▶ [Instructions for the task]: Provide only the number of lines below that hold "KeyInput".
Segment Open
Lemma js_set_keys k v o : k ∈ o.*1 -> (js_set k v o).*1 = o.*1.
Proof.
  induction o as [|[k' v'] o IH]; simpl; [set_solver|]. intros Hin.
  case_decide; simpl; [by subst|]. f_equal. apply IH. set_solver.
Qed.

Lemma js_set_keys_new k v o : k ∉ o.*1 -> (js_set k v o).*1 = o.*1 ++ [k].
Proof.
  induction o as [|[k' v'] o IH]; simpl; [done|]. intros Hin.
  rewrite decide_False by set_solver. simpl. f_equal. apply IH. set_solver.
Qed.

(** C27. Every request carries the configured User-Agent: after the
    handler, the header reads [USER_AGENT], every other header is as it
    was, and the header names stay distinct. *)
Theorem onBeforeSendHeaders_spec h :
  js_get "User-Agent" (onBeforeSendHeaders h) = Some Main.USER_AGENT /\
  (∀ k, k ≠ "User-Agent"%string -> js_get k (onBeforeSendHeaders h) = js_get k h) /\
  (NoDup h.*1 -> NoDup (onBeforeSendHeaders h).*1).
Proof.
  unfold onBeforeSendHeaders. split; [apply js_get_set_eq|]. split; [intros k Hk; by apply js_get_set_ne|].
  intros Hnd. destruct (decide ("User-Agent"%string ∈ h.*1)).
  - by rewrite js_set_keys.
  - rewrite js_set_keys_new by done. by apply NoDup_snoc.
Qed.

(** C28. The context menu's Forward and Back items (positions 2 and 3)
    are enabled exactly when the history can move that way, and a click
    on them acts as the Ctrl+ArrowRight / Ctrl+ArrowLeft shortcuts; the
    Copy item (position 5) is enabled exactly when there is a link or a
    selection under the pointer, and a click copies the link if there is
    one, else the selection, and otherwise changes nothing. *)
Theorem context_menu_matches_shortcuts params m w :
  window m = Some w ->
  (item_enabled <$> menuTemplate (wc w) params !! 2) = Some (can_go_forward (wc w)) /\
  (item_enabled <$> menuTemplate (wc w) params !! 3) = Some (can_go_back (wc w)) /\
  exec (showContextMenu params (Some 2)) m = exec (navigate Forward) m /\
  exec (showContextMenu params (Some 3)) m = exec (navigate Back) m /\
  (item_enabled <$> menuTemplate (wc w) params !! 5) =
    Some (bool_decide (linkURL params ≠ ""%string \/ selectionText params ≠ ""%string)) /\
  exec (showContextMenu params (Some 5)) m =
    if decide (linkURL params ≠ ""%string) then set_clipboard (linkURL params) m
    else if decide (selectionText params ≠ ""%string) then set_clipboard (selectionText params) m
    else m.
Proof.
  intros Hw. unfold showContextMenu, navigate. rewrite !exec_bind, !exec_st_get, !eval_st_get, Hw.
  simpl. split; [done|]. split; [done|]. split; [|split; [|split]].
  - destruct (can_go_forward (wc w)) eqn:E; [|done]. by rewrite exec_bind, exec_ret.
  - destruct (can_go_back (wc w)) eqn:E; [|done]. by rewrite exec_bind, exec_ret.
  - f_equal. repeat case_bool_decide; simpl; try done; exfalso; tauto.
  - case_bool_decide; simpl; repeat case_decide; try reflexivity; naive_solver.
Qed.

(** ** Witnesses on [demo_main] *)

Lemma demo_window : window demo_main = Some demo_win.
Proof. reflexivity. Qed.

Lemma demo_wf : wc_wf (wc demo_win).
Proof. right. simpl. lia. Qed.

Lemma handleLoadError_spec_witness :
  ∃ w', window (exec (handleLoadError (-105)%Z "ERR_NAME_NOT_RESOLVED") demo_main) = Some w' /\
    retry_target "" (wc_url (wc w')) = wc_url (wc w').
Proof.
  assert (Hc : (-105)%Z ≠ Main.ERROR_ABORTED) by discriminate.
  destruct (proj2 (handleLoadError_spec (-105)%Z "ERR_NAME_NOT_RESOLVED" demo_main demo_win demo_window demo_wf) Hc)
    as (w' & Hw' & payload & _ & _ & Hr).
  exists w'. split; [exact Hw'|exact Hr].
Defined.

Lemma loadPage_fallback_witness : race LoadHangs = Some "Load timeout"%string.
Proof.
  exact (proj1 (proj2 (loadPage_fallback LoadHangs demo_main demo_win demo_window demo_wf)) (or_introl eq_refl)).
Defined.

Definition demo_key (k : string) : Input :=
  {| input_type := "keyDown"; control := true; meta := false; key := k |}%string.

Lemma ctrl_r_reloads_without_preventDefault_witness :
  before_input_event demo_env (demo_key "R") demo_main =
    (false, set_window (Some {| visible := true; wc := wc_reload demo_wc |}) demo_main).
Proof.
  exact (ctrl_r_reloads_without_preventDefault demo_env (demo_key "R") demo_main demo_win
           demo_window eq_refl eq_refl eq_refl).
Defined.

Lemma ctrl_arrows_navigate_witness :
  before_input_event demo_env (demo_key "ArrowLeft") demo_main =
    (true, set_window (Some {| visible := true; wc := wc_go_back demo_wc |}) demo_main).
Proof.
  exact (ctrl_arrows_navigate demo_env (demo_key "ArrowLeft") demo_main demo_win Back
           demo_window eq_refl eq_refl eq_refl).
Defined.

Lemma render_process_gone_spec_witness :
  exec (render_process_gone demo_env "oom" 0) demo_main =
    set_window (Some {| visible := true; wc := wc_crash demo_wc |}) demo_main.
Proof.
  assert (Hr : "oom"%string ≠ "crashed"%string) by discriminate.
  exact (proj1 (render_process_gone_spec demo_env "oom" 0 demo_main demo_win demo_window) Hr).
Defined.

Lemma windowOpen_denies_witness :
  eval (windowOpenHandler "https://example.com/") demo_main = Deny.
Proof. exact (proj1 (windowOpen_denies "https://example.com/" demo_main demo_win demo_window)). Defined.

(** On the second of two history entries, Back is enabled and Forward
    is not. *)
Lemma context_menu_matches_shortcuts_witness :
  (item_enabled <$> menuTemplate (wc demo_win) {| linkURL := ""; selectionText := ""; px := 0; py := 0 |} !! 3) =
    Some true /\
  (item_enabled <$> menuTemplate (wc demo_win) {| linkURL := ""; selectionText := ""; px := 0; py := 0 |} !! 2) =
    Some false.
Proof.
  destruct (context_menu_matches_shortcuts {| linkURL := ""; selectionText := ""; px := 0; py := 0 |}
              demo_main demo_win demo_window) as (Hf & Hb & _).
  split; [rewrite Hb|rewrite Hf]; reflexivity.
Defined.

End MainWindow.
(* ===== verification/Application.v ===== *)
(** * [Application] and the main process's event loop (src/main.js, lines 342-411)

    [setupApp] registers the [app] handlers: [whenReady] runs [init]
    ([initUserData], then [mainWindow.create()], or an error box and
    [app.quit()]), [before-quit] sets [isQuitting] (its handler is the
    first step of [MainWindow.app_quit]), [window-all-closed]
    quits except on macOS, [activate] shows the window or creates one.
    [main_step] runs one event of the main process on the [Main] state of
    [MainWindow], dispatching window and web-contents events to the
    handlers [create] registered; [reachable] is the set of states a run
    reaches: [whenReady] first, then any events until the application
    quits.

    The theorems: the macOS close/activate cycle keeps the page; closing
    on the other platforms, or while quitting, destroys the window; a
    failed user-data directory shows one error box and quits without a
    window; the state invariant (a valid history index, no window after
    quitting) holds in every reachable state; an initial load that fails
    ends on the error page whose Retry goes to [TARGET_URL], because the
    [did-fail-load] page is replaced by [loadPage]'s. *)

From S2P Require Import Prelude Config UriEncode MainWindow.
From Stdlib Require Import ZArith.

Module Application.

Import MainWindow.

Inductive InitResult := UserDataReady | UserDataFailed (message : string).

(** [init()]: [await this.initUserData()] (its outcome is [r]), then
    [create()]; the [catch] shows an error box and quits. *)
Definition init (env : Env) (r : InitResult) : M unit :=
  match r with
  | UserDataReady => create env
  | UserDataFailed msg =>
      st_modify (add_error_box "Initialization failed" msg) ;; app_quit env
  end.

(** [app.on('activate', ...)]. *)
Definition on_activate (env : Env) : M unit :=
  m ← st_get;
  if exists_ m then show else create env.

Inductive MainEvent :=
  | AppReady (r : InitResult)
  | ReadyToShow
  | InitialLoadSettled (r : LoadResult)
  | CloseClicked
  | Activate
  | QuitRequested
  | KeyInput (i : Input)
  | RenderProcessGone (reason : string) (choice : nat)
  | Unresponsive (choice : nat)
  | DidFailLoad (code : Z) (desc : string)
  | WindowOpen (url : string)
  | ContextMenu (params : MenuParams) (pick : option nat).

(** One event; [app.quit()] (the quit menu, Cmd+Q) emits [before-quit]
    before closing the window. *)
Definition main_step (env : Env) (e : MainEvent) : M unit :=
  match e with
  | AppReady r => init env r
  | ReadyToShow => show
  | InitialLoadSettled r => loadPage_settled r
  | CloseClicked => user_close env
  | Activate => on_activate env
  | QuitRequested => app_quit env
  | KeyInput i => before_input_event env i ;; mret tt
  | RenderProcessGone reason choice => render_process_gone env reason choice
  | Unresponsive choice => handleUnresponsive choice
  | DidFailLoad code desc => handleLoadError code desc
  | WindowOpen url => windowOpenHandler url ;; mret tt
  | ContextMenu params pick => showContextMenu params pick
  end.


Definition main_initial : Main :=
  {| window := None; isQuitting := false; app_quit_called := false; clipboard := ""; error_boxes := [] |}.

Definition is_ready (e : MainEvent) : bool := if e is AppReady _ then true else false.

(** [whenReady] resolves once, first; nothing runs after the quit. *)
Inductive reachable (env : Env) : Main -> Prop :=
  | reach_ready r : reachable env (exec (init env r) main_initial)
  | reach_step m e :
      reachable env m -> app_quit_called m = false -> is_ready e = false ->
      reachable env (exec (main_step env e) m).

(** Concrete runs for the witnesses. *)
Definition demo_env (p : Platform) : Env := {| platform := p; development := false |}.

Definition demo_started (p : Platform) : Main := exec (init (demo_env p) UserDataReady) main_initial.

(** The state invariant: the window's history is well formed, and once
    the application has quit there is no window and [isQuitting] is
    set. *)
Definition main_inv (m : Main) : Prop :=
  (∀ w, window m = Some w -> wc_wf (wc w)) /\
  (app_quit_called m = true -> window m = None /\ isQuitting m = true).

(** ** The invariant, operation by operation *)

Lemma on_wc_inv f : (∀ w, wc_wf w -> wc_wf (f w)) -> preserves main_inv (on_wc f).
Proof.
  intros Hf m Hinv. pose proof Hinv as [Hwf Hq]. unfold on_wc, exec, st_modify. simpl.
  destruct (window m) as [w|] eqn:E; [|done]. split.
  - intros w' [= <-]. simpl. by apply Hf, Hwf.
  - intros Hquit. destruct (Hq Hquit) as [E' _]. congruence.
Qed.

Lemma set_visible_inv b : preserves main_inv (set_visible b).
Proof.
  intros m Hinv. pose proof Hinv as [Hwf Hq]. unfold set_visible, exec, st_modify. simpl.
  destruct (window m) as [w|] eqn:E; [|done]. split.
  - intros w' [= <-]. simpl. by apply Hwf.
  - intros Hquit. destruct (Hq Hquit) as [E' _]. congruence.
Qed.

Lemma modify_inv (g : Main -> Main) :
  (∀ m, window (g m) = window m /\ app_quit_called (g m) = app_quit_called m /\
        (isQuitting m = true -> isQuitting (g m) = true)) ->
  preserves main_inv (st_modify g).
Proof.
  intros Hg m [Hwf Hq]. destruct (Hg m) as (Hw & Ha & Hi). unfold exec, st_modify, main_inv. simpl.
  rewrite Hw, Ha. split; [done|]. intros Hquit. destruct (Hq Hquit). auto.
Qed.

Lemma setQuitting_true_inv : preserves main_inv (setQuitting true).
Proof. apply modify_inv. by intros m. Qed.

Lemma add_error_box_inv t msg : preserves main_inv (st_modify (add_error_box t msg)).
Proof. apply modify_inv. by intros m. Qed.

Lemma set_clipboard_inv c : preserves main_inv (st_modify (set_clipboard c)).
Proof. apply modify_inv. by intros m. Qed.

(** [app.quit()] from any state: no window, quitting, quit. *)
Lemma exec_app_quit env m :
  let m' := exec (app_quit env) m in
  window m' = None /\ isQuitting m' = true /\ app_quit_called m' = true /\
  error_boxes m' = error_boxes m.
Proof.
  unfold app_quit. rewrite !exec_bind. unfold eval at 1. cbn [st_get st_modify fst snd exec].
  destruct (window m) eqn:E; cbn; rewrite ?E; by repeat split.
Qed.

Lemma app_quit_inv env : preserves main_inv (app_quit env).
Proof.
  intros m _. destruct (exec_app_quit env m) as (Hw & Hi & _). by split; [rewrite Hw|].
Qed.

Lemma close_window_inv : preserves main_inv (st_modify (set_window None)).
Proof. intros m [Hwf Hq]. split; [done|]. intros Hquit. by destruct (Hq Hquit). Qed.

#[local] Hint Resolve set_visible_inv setQuitting_true_inv add_error_box_inv set_clipboard_inv
  app_quit_inv close_window_inv : electron.

Lemma on_close_inv env : preserves main_inv (on_close env).
Proof. unfold on_close. preserves_walk. Qed.

#[local] Hint Extern 1 (preserves main_inv (on_wc _)) =>
  apply on_wc_inv; intros; eauto with electron : electron.

Lemma user_close_inv env : preserves main_inv (user_close env).
Proof. unfold user_close, window_all_closed. preserves_walk; apply on_close_inv. Qed.

Lemma showErrorPage_inv msg r : preserves main_inv (showErrorPage msg r).
Proof. unfold showErrorPage. eauto with electron. Qed.

#[local] Hint Resolve showErrorPage_inv : electron.

Lemma navigate_inv d : preserves main_inv (navigate d).
Proof. unfold navigate. preserves_walk. Qed.

#[local] Hint Resolve navigate_inv : electron.

Lemma before_input_event_inv env i : preserves main_inv (before_input_event env i).
Proof. unfold before_input_event, run_action. preserves_walk. Qed.

Lemma render_process_gone_inv env reason choice : preserves main_inv (render_process_gone env reason choice).
Proof. unfold render_process_gone, handleCrash. preserves_walk. Qed.

Lemma showContextMenu_inv params pick : preserves main_inv (showContextMenu params pick).
Proof. unfold showContextMenu, menu_click. preserves_walk. Qed.

(** [create()] from a state where the application has not quit. *)
Lemma create_inv env m : main_inv m -> app_quit_called m = false -> main_inv (exec (create env) m).
Proof.
  intros _ Hq. unfold create. rewrite !exec_bind. cbn.
  split; [|by destruct (development env); cbn; rewrite Hq].
  intros w. destruct (development env); cbn; intros [= <-]; unfold wc_wf; cbn; right; lia.
Qed.

#[local] Hint Resolve user_close_inv before_input_event_inv render_process_gone_inv showContextMenu_inv : electron.

(** Reduce [P (exec X m)] to [preserves P X]. *)
Ltac by_preserves :=
  match goal with
  | H : ?P ?m |- ?P (exec ?X ?m) =>
      let Hp := fresh "Hp" in
      assert (Hp : preserves P X); [|exact (Hp m H)]
  end.

Lemma main_step_inv env e m :
  main_inv m -> app_quit_called m = false -> main_inv (exec (main_step env e) m).
Proof.
  intros Hinv Hq. destruct e; simpl;
    [destruct r; [by apply create_inv|] | | | | | | | | | | |];
    try (unfold on_activate; rewrite exec_bind, exec_st_get, eval_st_get;
         destruct (exists_ m); [by apply set_visible_inv|by apply create_inv]);
    by_preserves;
    unfold loadPage_settled, handleUnresponsive, handleLoadError, windowOpenHandler;
    preserves_walk.
Qed.

Lemma main_initial_inv : main_inv main_initial.
Proof. split; done. Qed.

(** C20. In every state the main process reaches, the window's history
    index points at an entry (or the history is empty), so [wc_url] is
    the page showing; and once the application has quit there is no
    window left and [isQuitting] is set. *)
Theorem reachable_main_inv env m :
  reachable env m ->
  (∀ w, window m = Some w -> wc_wf (wc w)) /\
  (app_quit_called m = true -> window m = None /\ isQuitting m = true).
Proof.
  intros Hr. enough (main_inv m) by done. induction Hr as [r|m e _ IH Hq _].
  - destruct r; [by apply create_inv; [apply main_initial_inv|]|].
    pose proof main_initial_inv as H0. by_preserves. unfold init. preserves_walk.
  - by apply main_step_inv.
Qed.

Lemma reachable_main_inv_witness :
  reachable (demo_env Linux) (demo_started Linux) /\
  ∀ w, window (demo_started Linux) = Some w -> wc_wf (wc w).
Proof.
  assert (Hr : reachable (demo_env Linux) (demo_started Linux)) by apply reach_ready.
  split; [exact Hr|exact (proj1 (reachable_main_inv _ _ Hr))].
Defined.

(** ** The window lifecycle *)

Lemma exec_user_close_hide env m w :
  platform env = Darwin -> isQuitting m = false -> window m = Some w ->
  exec (user_close env) m = set_window (Some {| visible := false; wc := wc w |}) m.
Proof.
  intros Hp Hq Hw. unfold user_close, on_close, set_visible. st_unfold. rewrite Hw, Hq, Hp.
  simpl. by rewrite Hw.
Qed.

(** C18. On macOS, closing the window while not quitting only hides it:
    the same web contents (URL, history, developer tools) stays, the
    application keeps running, and [activate] (a click on the dock
    icon) shows that same window again. *)
Theorem darwin_close_then_activate env m w :
  platform env = Darwin -> isQuitting m = false -> window m = Some w ->
  let m1 := exec (main_step env CloseClicked) m in
  let m2 := exec (main_step env Activate) m1 in
  window m1 = Some {| visible := false; wc := wc w |} /\ app_quit_called m1 = app_quit_called m /\
  window m2 = Some {| visible := true; wc := wc w |}.
Proof.
  intros Hp Hq Hw m1 m2. subst m1 m2. simpl. rewrite (exec_user_close_hide env m w) by done.
  split; [done|]. split; [done|]. reflexivity.
Qed.

(** C19. Closing the window destroys it on Windows and Linux, where the
    application then quits, and on macOS once quitting has begun; a
    quit request destroys it on every platform. *)
Theorem close_destroys_window env m w :
  window m = Some w ->
  ((platform env ≠ Darwin \/ isQuitting m = true) ->
   let m1 := exec (main_step env CloseClicked) m in
   window m1 = None /\ (platform env ≠ Darwin -> app_quit_called m1 = true)) /\
  (let m1 := exec (main_step env QuitRequested) m in
   window m1 = None /\ isQuitting m1 = true /\ app_quit_called m1 = true).
Proof.
  intros Hw. split.
  - intros Hc. simpl. unfold user_close, on_close.
    assert (Hd : negb (isQuitting m) && bool_decide (platform env = Darwin) = false).
    { destruct Hc as [Hp | Hq]; [|by rewrite Hq]. rewrite bool_decide_false by done. apply andb_false_r. }
    st_unfold. rewrite Hw, Hd. cbn [fst snd]. unfold window_all_closed.
    destruct (decide (platform env = Darwin)) as [Hp|Hp].
    + rewrite bool_decide_true by done. split; [done|done].
    + rewrite bool_decide_false by done. destruct (exec_app_quit env (set_window None m)) as (H1 & _ & H3 & _).
      split; [exact H1|intros _; exact H3].
  - destruct (exec_app_quit env m) as (H1 & H2 & H3 & _). by split; [|split].
Qed.

Lemma darwin_close_then_activate_witness :
  let m := demo_started Darwin in
  platform (demo_env Darwin) = Darwin /\ isQuitting m = false /\
  window (exec (main_step (demo_env Darwin) Activate) (exec (main_step (demo_env Darwin) CloseClicked) m)) =
    Some {| visible := true; wc := wc_load_url Main.TARGET_URL fresh_wc |}.
Proof.
  assert (Hw : window (demo_started Darwin) =
               Some {| visible := false; wc := wc_load_url Main.TARGET_URL fresh_wc |}) by reflexivity.
  destruct (darwin_close_then_activate (demo_env Darwin) (demo_started Darwin) _ eq_refl eq_refl Hw)
    as (_ & _ & H3).
  split; [reflexivity|]. split; [reflexivity|]. exact H3.
Defined.

Lemma close_destroys_window_witness :
  let m := demo_started Linux in
  window (exec (main_step (demo_env Linux) CloseClicked) m) = None /\
  app_quit_called (exec (main_step (demo_env Linux) CloseClicked) m) = true.
Proof.
  assert (Hw : window (demo_started Linux) =
               Some {| visible := false; wc := wc_load_url Main.TARGET_URL fresh_wc |}) by reflexivity.
  assert (Hp : platform (demo_env Linux) ≠ Darwin) by discriminate.
  destruct (proj1 (close_destroys_window (demo_env Linux) (demo_started Linux) _ Hw) (or_introl Hp))
    as [H1 H2].
  split; [exact H1|exact (H2 Hp)].
Defined.

(** C30. Start-up: when the user-data directory is ready, [whenReady]
    creates one hidden window loading [TARGET_URL], with the developer
    tools open exactly in development; when it fails, one error box
    ["Initialization failed"] with the error's message is shown, no
    window exists and the application quits. *)
Theorem app_ready_spec env msg :
  (let m := exec (main_step env (AppReady UserDataReady)) main_initial in
   ∃ w, window m = Some w /\ visible w = false /\ wc_url (wc w) = Main.TARGET_URL /\
        wc_devtools (wc w) = development env /\ error_boxes m = [] /\ app_quit_called m = false) /\
  (let m := exec (main_step env (AppReady (UserDataFailed msg))) main_initial in
   error_boxes m = [("Initialization failed"%string, msg)] /\ window m = None /\ app_quit_called m = true).
Proof.
  split.
  - simpl. unfold create. rewrite !exec_bind. destruct (development env); cbn; eexists; by repeat split.
  - cbv zeta. cbn [main_step init]. rewrite exec_bind. destruct (exec_app_quit env (exec (st_modify (add_error_box "Initialization failed" msg)) main_initial))
      as (H1 & _ & H3 & H4). rewrite H4. by split; [|split].
Qed.



End Application.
Segment Closed
▶ [Response to the task]: 2